L’imprenditoria femminile si conferma tra le componenti più dinamiche del sistema produttivo. Al 31 marzo, le imprese attive femminili in Emilia-Romagna erano 89.179, pari al 21,2 per cento del totale.È quanto risulta dai dati del Registro delle imprese delle Camere di commercio di fonte InfoCamere elaborati da Unioncamere Emilia-Romagna. Nonostante l’acuirsi della crisi economica le imprese in rosa sono solo lievemente diminuite (-51 unità, -0,1 per cento), rispetto alla stessa data del 2012.

Gli effetti della difficile congiuntura sono stati però ben più sensibili per le imprese non femminili, che si sono ridotte di 4.653 unità (-1,4 per cento). In Italia le imprese femminili (1.258.116) hanno subito una più ampia flessione (-0,5 per cento).  Solo in Toscana, Trentino-Alto Adige e Lombardia si è registrata una crescita (+0,2 per cento in ognuna), ma in tutte le altre la contrazione è stata più intensa di quella rilevata in Emilia-Romagna, fino a giungere al -1,9 per cento della Liguria.

La forma giuridica - Le imprese più strutturate fanno fronte meglio alla crisi e al blocco del credito. Le società di capitale sono aumentate di 307 unità, +2,7 per cento, e sono il 13,1 per cento del imprese rosa. Le cooperative e i consorzi (+91 unità) continuano a fare registrare la crescita più rapida (+7,6 per cento). La riduzione delle imprese “rosa” è da attribuire alle ditte individuali (-403 unità, -0,7 per cento) e solo in seconda battuta alle società di persone (-46 unità, -0,2 per cento)

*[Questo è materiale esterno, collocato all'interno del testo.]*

(* ===== verification/EvictBuffer.v ===== *)
(** * An eviction buffer writes its line

    The invariant of [EvictBuf] between the calls of a cycle, and that a line that has been
    evicted is in the next level of memory, which is otherwise as it was. *)
From stdpp Require Import prelude strings gmap relations.
From Stdlib Require Import ZArith Lia.
From S2P Require Import Prelude.
From S2P Require Import BitTwiddles.
From S2P Require Import CacheBuffers.
From S2P Require Import CacheBuffersCorrect.

Local Open Scope Z_scope.

Section Evict.
Context {M : Type} `{NextMemoryLaws M}.
(** The address of the line, the size and the number of its entries, its bytes, and the
    memory before the eviction. *)
Context (L sz : Z) (n : nat) (line : list Z) (m0 : M).
Context (Hsz : 0 < sz) (Hline : Z.of_nat (length line) = Z.of_nat n * sz) (Hsmall : Z.of_nat n * sz ≤ 2 ^ 64).

Definition evict_addr (o : Z) : Z := wrap 64 (L + o).
Lemma evict_addr_inj o o' : 0 ≤ o < 2 ^ 64 → 0 ≤ o' < 2 ^ 64 → evict_addr o = evict_addr o' → o = o'.
Proof using Type. clear Hsz Hline Hsmall. intros Ho Ho' E. apply wrap_eq_iff in E as [k E]; [|lia]. lia. Qed.

(** What the entries say when the first [k1] have been written and the first [k2] asked for. *)
Definition entry_state (m : M) (k1 k2 i : nat) (e : EvictBufEntry) : Prop :=
  e_addr e = evict_addr (Z.of_nat i * sz) ∧ e_dataSent e = bool_decide (i < k1)%nat ∧ e_requestSent e = bool_decide (i < k2)%nat ∧
  ((k1 ≤ i < k2)%nat → pending m (e_requestId e) = Some (WriteOf (evict_addr (Z.of_nat i * sz)) sz)).
Definition written (m : M) (k : nat) : Prop :=
  (∀ o, 0 ≤ o < Z.of_nat k * sz → Some (contents m (evict_addr o)) = line !! Z.to_nat o) ∧
  ∀ x, (∀ o, 0 ≤ o < Z.of_nat k * sz → x ≠ evict_addr o) → contents m x = contents m0 x.
Record evicting (b : EvictBuf) (m : M) (k1 k2 : nat) : Prop := {
  v_buf : ev_withData b = true ∧ ev_entrySize b = sz ∧ ev_nEntries b = Z.of_nat n ∧ ev_data b = line ∧ ev_hasData b = true;
  v_len : length (ev_entries b) = n;
  v_ord : (k1 ≤ k2 ≤ n)%nat;
  v_entries : ∀ i e, ev_entries b !! i = Some e → entry_state m k1 k2 i e;
  v_ids : ∀ i j e f, (k1 ≤ i < k2)%nat → (k1 ≤ j < k2)%nat → ev_entries b !! i = Some e → ev_entries b !! j = Some f →
    e_requestId e = e_requestId f → i = j;
  v_written : written m k1
}.

Lemma evolves_evicting b m m' k1 k2 : evolves m m' → evicting b m k1 k2 → evicting b m' k1 k2.
Proof using Type.
  intros [Hc Hp] [V1 V2 V3 V4 V5 V6]. split; try done.
  - intros i e He. destruct (V4 i e He) as (A & B & C & D). split_and!; try done. intros Hi. rewrite Hp; [by apply D|]. rewrite D by done. by eexists.
  - destruct V6 as [W1 W2]. split; intros; rewrite Hc; auto.
Qed.
(** The bytes of an entry of the line. *)
Definition entry_bytes (i : nat) : list Z := take (Z.to_nat sz) (drop (i * Z.to_nat sz) line).
Lemma length_entry_bytes i : (i < n)%nat → Z.of_nat (length (entry_bytes i)) = sz.
Proof using Hsz Hline. clear Hsmall. intros Hi. unfold entry_bytes. rewrite length_take, length_drop. nia. Qed.
Lemma lookup_entry_bytes i o : 0 ≤ o < sz → entry_bytes i !! Z.to_nat o = line !! Z.to_nat (Z.of_nat i * sz + o).
Proof using Hsz. clear Hline Hsmall. intros Ho. unfold entry_bytes. rewrite lookup_take_lt, lookup_drop by lia. f_equal. nia. Qed.

(** The next entry is written. *)
Lemma evicting_write b m k1 k2 e : evicting b m k1 k2 → (k1 < k2)%nat → ev_entries b !! k1 = Some e → writeInquire m (e_requestId e) = true →
  evicting (set_evict_entries b (<[k1 := EBE (e_ea e) (e_addr e) (e_requestSent e) true (e_requestId e)]> (ev_entries b)))
    (write m (e_requestId e) (Some (entry_bytes k1))) (S k1) k2.
Proof using Hsz Hline Hsmall.
  intros [V1 V2 V3 V4 V5 [W1 W2]] Hk He Hq. destruct (V4 k1 e He) as (A & B & C & D).
  destruct (write_law m _ _ _ (entry_bytes k1) (D ltac:(lia)) Hq) as (Hp & Hw & Ho); [apply length_entry_bytes; lia|nia|].
  set (m' := write m _ _) in *. assert (∀ i, wrap 64 (evict_addr (Z.of_nat k1 * sz) + i) = evict_addr (Z.of_nat k1 * sz + i)) as Ew.
  { intros i. unfold evict_addr. rewrite wrap_add_l. f_equal. lia. }
  split; cbn; try done.
  - by rewrite length_insert.
  - lia.
  - intros i f [(<- & <- & Hi)|(Hne & Hf)]%list_lookup_insert_Some.
    + split_and!; cbn; [done|by rewrite bool_decide_true by lia|done|lia].
    + destruct (V4 i f Hf) as (A' & B' & C' & D'). split_and!; try done.
      * rewrite B'. apply bool_decide_ext. lia.
      * intros Hi. rewrite Hp, decide_False; [apply D'; lia|]. intros E. apply Hne. symmetry. eapply (V5 i k1); [lia|lia|done..].
  - intros i j f g Hi Hj. rewrite !list_lookup_insert_ne by lia. apply V5; lia.
  - split.
    + intros o Hio. destruct (Z.lt_ge_cases o (Z.of_nat k1 * sz)) as [Hlt|Hge].
      * rewrite Ho; [apply W1; lia|]. intros i Hi E. rewrite Ew in E. apply evict_addr_inj in E; nia.
      * specialize (Hw (o - Z.of_nat k1 * sz) ltac:(nia)). rewrite Ew in Hw. replace (Z.of_nat k1 * sz + (o - Z.of_nat k1 * sz)) with o in Hw by lia.
        rewrite Hw, lookup_entry_bytes by nia. f_equal. lia.
    + intros x Hx. rewrite Ho; [apply W2; intros o Hio; apply Hx; nia|]. intros i Hi. rewrite Ew. apply Hx. nia.
Qed.
(** The next entry is asked for. *)
Lemma evicting_send b m k1 k2 e : evicting b m k1 k2 → ev_entries b !! k2 = Some e → sendRequestInquire m CacheWrite = true →
  let r := sendWriteRequest m (e_ea e) (e_addr e) (ev_entrySize b) (Some (entry_bytes k2)) in
  evicting (set_evict_entries b (<[k2 := EBE (e_ea e) (e_addr e) true (e_dataSent e) (fst r)]> (ev_entries b))) (snd r) k1 (S k2).
Proof using Type.
  clear Hsz Hline Hsmall. intros [V1 V2 V3 V4 V5 [W1 W2]] He Hq. pose proof (lookup_lt_Some _ _ _ He) as Hk. destruct (V4 k2 e He) as (A & B & C & D). cbv zeta.
  destruct (send_write_law m (e_ea e) (e_addr e) (ev_entrySize b) (Some (entry_bytes k2)) Hq) as (Hn & Hp & Hc).
  set (r := sendWriteRequest _ _ _ _ _) in *. assert (ev_entrySize b = sz) as Es by apply V1. rewrite A, Es in Hp.
  split; cbn; try done.
  - by rewrite length_insert.
  - lia.
  - intros i f [(<- & <- & Hi)|(Hne & Hf)]%list_lookup_insert_Some.
    + split_and!; cbn; [done|done|by rewrite bool_decide_true by lia|]. intros _. by rewrite Hp, decide_True.
    + destruct (V4 i f Hf) as (A' & B' & C' & D'). split_and!; try done.
      * rewrite C'. apply bool_decide_ext. lia.
      * intros Hi. rewrite Hp, decide_False; [apply D'; lia|]. intros E. rewrite <- E, D' in Hn; [done|lia].
  - assert (∀ j g, (k1 ≤ j < k2)%nat → ev_entries b !! j = Some g → e_requestId g ≠ fst r) as Hd.
    { intros j g Hj Hg E. destruct (V4 j g Hg) as (_ & _ & _ & D'). rewrite <- E, D' in Hn; [done|lia]. }
    intros i j f g Hi Hj [(<- & <- & _)|(Hne & Hf)]%list_lookup_insert_Some [(<- & <- & _)|(Hne' & Hg)]%list_lookup_insert_Some; cbn; [done|..].
    + intros E. destruct (Hd j g); [lia|done..].
    + intros E. destruct (Hd i f); [lia|done..].
    + apply V5; [lia|lia|done..].
  - split; intros; rewrite Hc; auto.
Qed.

(** ** The loops *)

Lemma evicting_data b m k1 k2 i : evicting b m k1 k2 → entry_data b i = Some (entry_bytes i).
Proof using Type. clear Hsz Hline Hsmall. intros [(W & Es & _ & Ed & _) _ _ _ _ _]. unfold entry_data, entry_bytes. by rewrite W, Es, Ed. Qed.
Lemma evicting_entry b m k1 k2 i : evicting b m k1 k2 → (i < n)%nat → ∃ e, ev_entries b !! i = Some e ∧ entry_state m k1 k2 i e.
Proof using Type.
  clear Hsz Hline Hsmall. intros [_ V2 _ V4 _ _] Hi. destruct (lookup_lt_is_Some_2 (ev_entries b) i) as [e He]; [lia|]. eauto.
Qed.
(** Which entries are written, and that all are if the memory takes them. *)
Lemma push_loop_spec c i b w m k1 k2 : evicting b m k1 k2 → (i + c = n)%nat → (i ≤ k1)%nat →
  ∃ k1' b' m', push_loop c i b w m = Ret (w || bool_decide (k1 < k1')%nat, b', m') ∧ evicting b' m' k1' k2 ∧ (k1 ≤ k1')%nat ∧
    ((∀ m id, writeInquire (M := M) m id = true) → k1' = k2).
Proof using Hsz Hline Hsmall.
  revert i b w m k1. induction c as [|c IH]; intros i b w m k1 V Hc Hi; cbn [push_loop].
  - exists k1, b, m. rewrite bool_decide_false, orb_false_r by lia. split_and!; try done. intros _. pose proof (v_ord _ _ _ _ V). lia.
  - destruct (evicting_entry _ _ _ _ i V ltac:(lia)) as (e & He & _ & Hd & Hs & _). rewrite He, Hd, Hs.
    destruct (decide (i < k1)%nat) as [Hlt|Hge].
    + rewrite !bool_decide_true by (pose proof (v_ord _ _ _ _ V); lia). cbn [andb negb orb]. apply (IH (S i)); [done|lia|lia].
    + replace i with k1 in * by lia. rewrite (bool_decide_false (k1 < k1)%nat) by lia. cbn [negb andb orb].
      case_bool_decide as Hk; cbn [andb]; [destruct (writeInquire m (e_requestId e)) eqn:Hq|].
      * rewrite (evicting_data _ _ _ _ k1 V).
        destruct (IH (S k1) _ true _ _ (evicting_write _ _ _ _ _ V Hk He Hq)) as (k1' & b' & m' & E & V' & Hle & Hall); [lia|lia|].
        exists k1', b', m'. rewrite Hs in E. rewrite E, (bool_decide_true (k1 < k1')%nat), orb_true_r by lia. split_and!; try done. lia.
      * exists k1, b, m. rewrite bool_decide_false, orb_false_r by lia. split_and!; try done. intros Hall. by rewrite Hall in Hq.
      * exists k1, b, m. rewrite bool_decide_false, orb_false_r by lia. split_and!; try done. intros _. pose proof (v_ord _ _ _ _ V). lia.
Qed.
Lemma evict_send_loop_spec c i b m k1 k2 : evicting b m k1 k2 → (i + c = n)%nat → (i ≤ k2)%nat →
  ∃ k2' b' m', evict_send_loop c i b m = Ret (bool_decide (k2' = n), b', m') ∧ evicting b' m' k1 k2' ∧ (k2 ≤ k2')%nat ∧
    ((∀ m k, sendRequestInquire (M := M) m k = true) → k2' = n).
Proof using Type.
  clear Hsz Hline Hsmall. revert i b m k2. induction c as [|c IH]; intros i b m k2 V Hc Hi; cbn [evict_send_loop].
  - exists k2, b, m. pose proof (v_ord _ _ _ _ V). rewrite bool_decide_true by lia. split_and!; try done. lia.
  - destruct (evicting_entry _ _ _ _ i V ltac:(lia)) as (e & He & _ & Hd & Hs & _). rewrite He, Hs.
    case_bool_decide as Hlt; [apply (IH (S i)); [done|lia|lia]|]. replace i with k2 in * by lia.
    destruct (sendRequestInquire m CacheWrite) eqn:Hq.
    + rewrite (evicting_data _ _ _ _ k2 V).
      destruct (IH (S k2) _ _ _ (evicting_send _ _ _ _ _ V He Hq)) as (k2' & b' & m' & E & V' & Hle & Hall); [lia|lia|].
      exists k2', b', m'. rewrite E. split_and!; try done. lia.
    + exists k2, b, m. rewrite bool_decide_false by lia. split_and!; try done. intros Hall. by rewrite Hall in Hq.
Qed.
Lemma evicted_spec b m k1 k2 : evicting b m k1 k2 → evicted b = bool_decide (k1 = n).
Proof using Type.
  clear Hsz Hline Hsmall. intros V. destruct V as [(_ & _ & V1 & _ & Hd) V2 V3 V4 _ _]. unfold evicted, evict_empty. rewrite Hd. cbn [negb andb].
  rewrite take_ge by lia. case_bool_decide as Hk.
  - apply forallb_forall. intros e [i He]%list_elem_of_In%list_elem_of_lookup. destruct (V4 i e He) as (_ & -> & _). apply lookup_lt_Some in He.
    apply bool_decide_true. lia.
  - apply not_true_is_false. intros Hall. rewrite forallb_forall in Hall. destruct (lookup_lt_is_Some_2 (ev_entries b) k1) as [e He]; [lia|].
    destruct (V4 k1 e He) as (_ & Hs & _). rewrite Hall, bool_decide_false in Hs by (lia || by eapply list_elem_of_In, list_elem_of_lookup_2). done.
Qed.
End Evict.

Settori di attività economica - Alla riduzione delle imprese femminili hanno contribuito principalmente la continua storica contrazione in agricoltura (-322 unità, -2,2 per cento) quindi le diminuzioni nel commercio (-156 unità, -0,6 per cento) e nella manifattura (-79 unità, -0,9 per cento). All’opposto, i maggiori contributi positivi sono derivati dall’auto impiego nei servizi di ristorazione (+160 unità, +2,2 per cento) e dall’aumento nei servizi alle imprese di quelli per edifici e paesaggio (+91 unità, +5,9 per cento). Sono in crescita anche le imprese delle costruzioni (+84 unità, +2,2 per cento) e delle attività immobiliari (+81 unità, +1,3 per cento).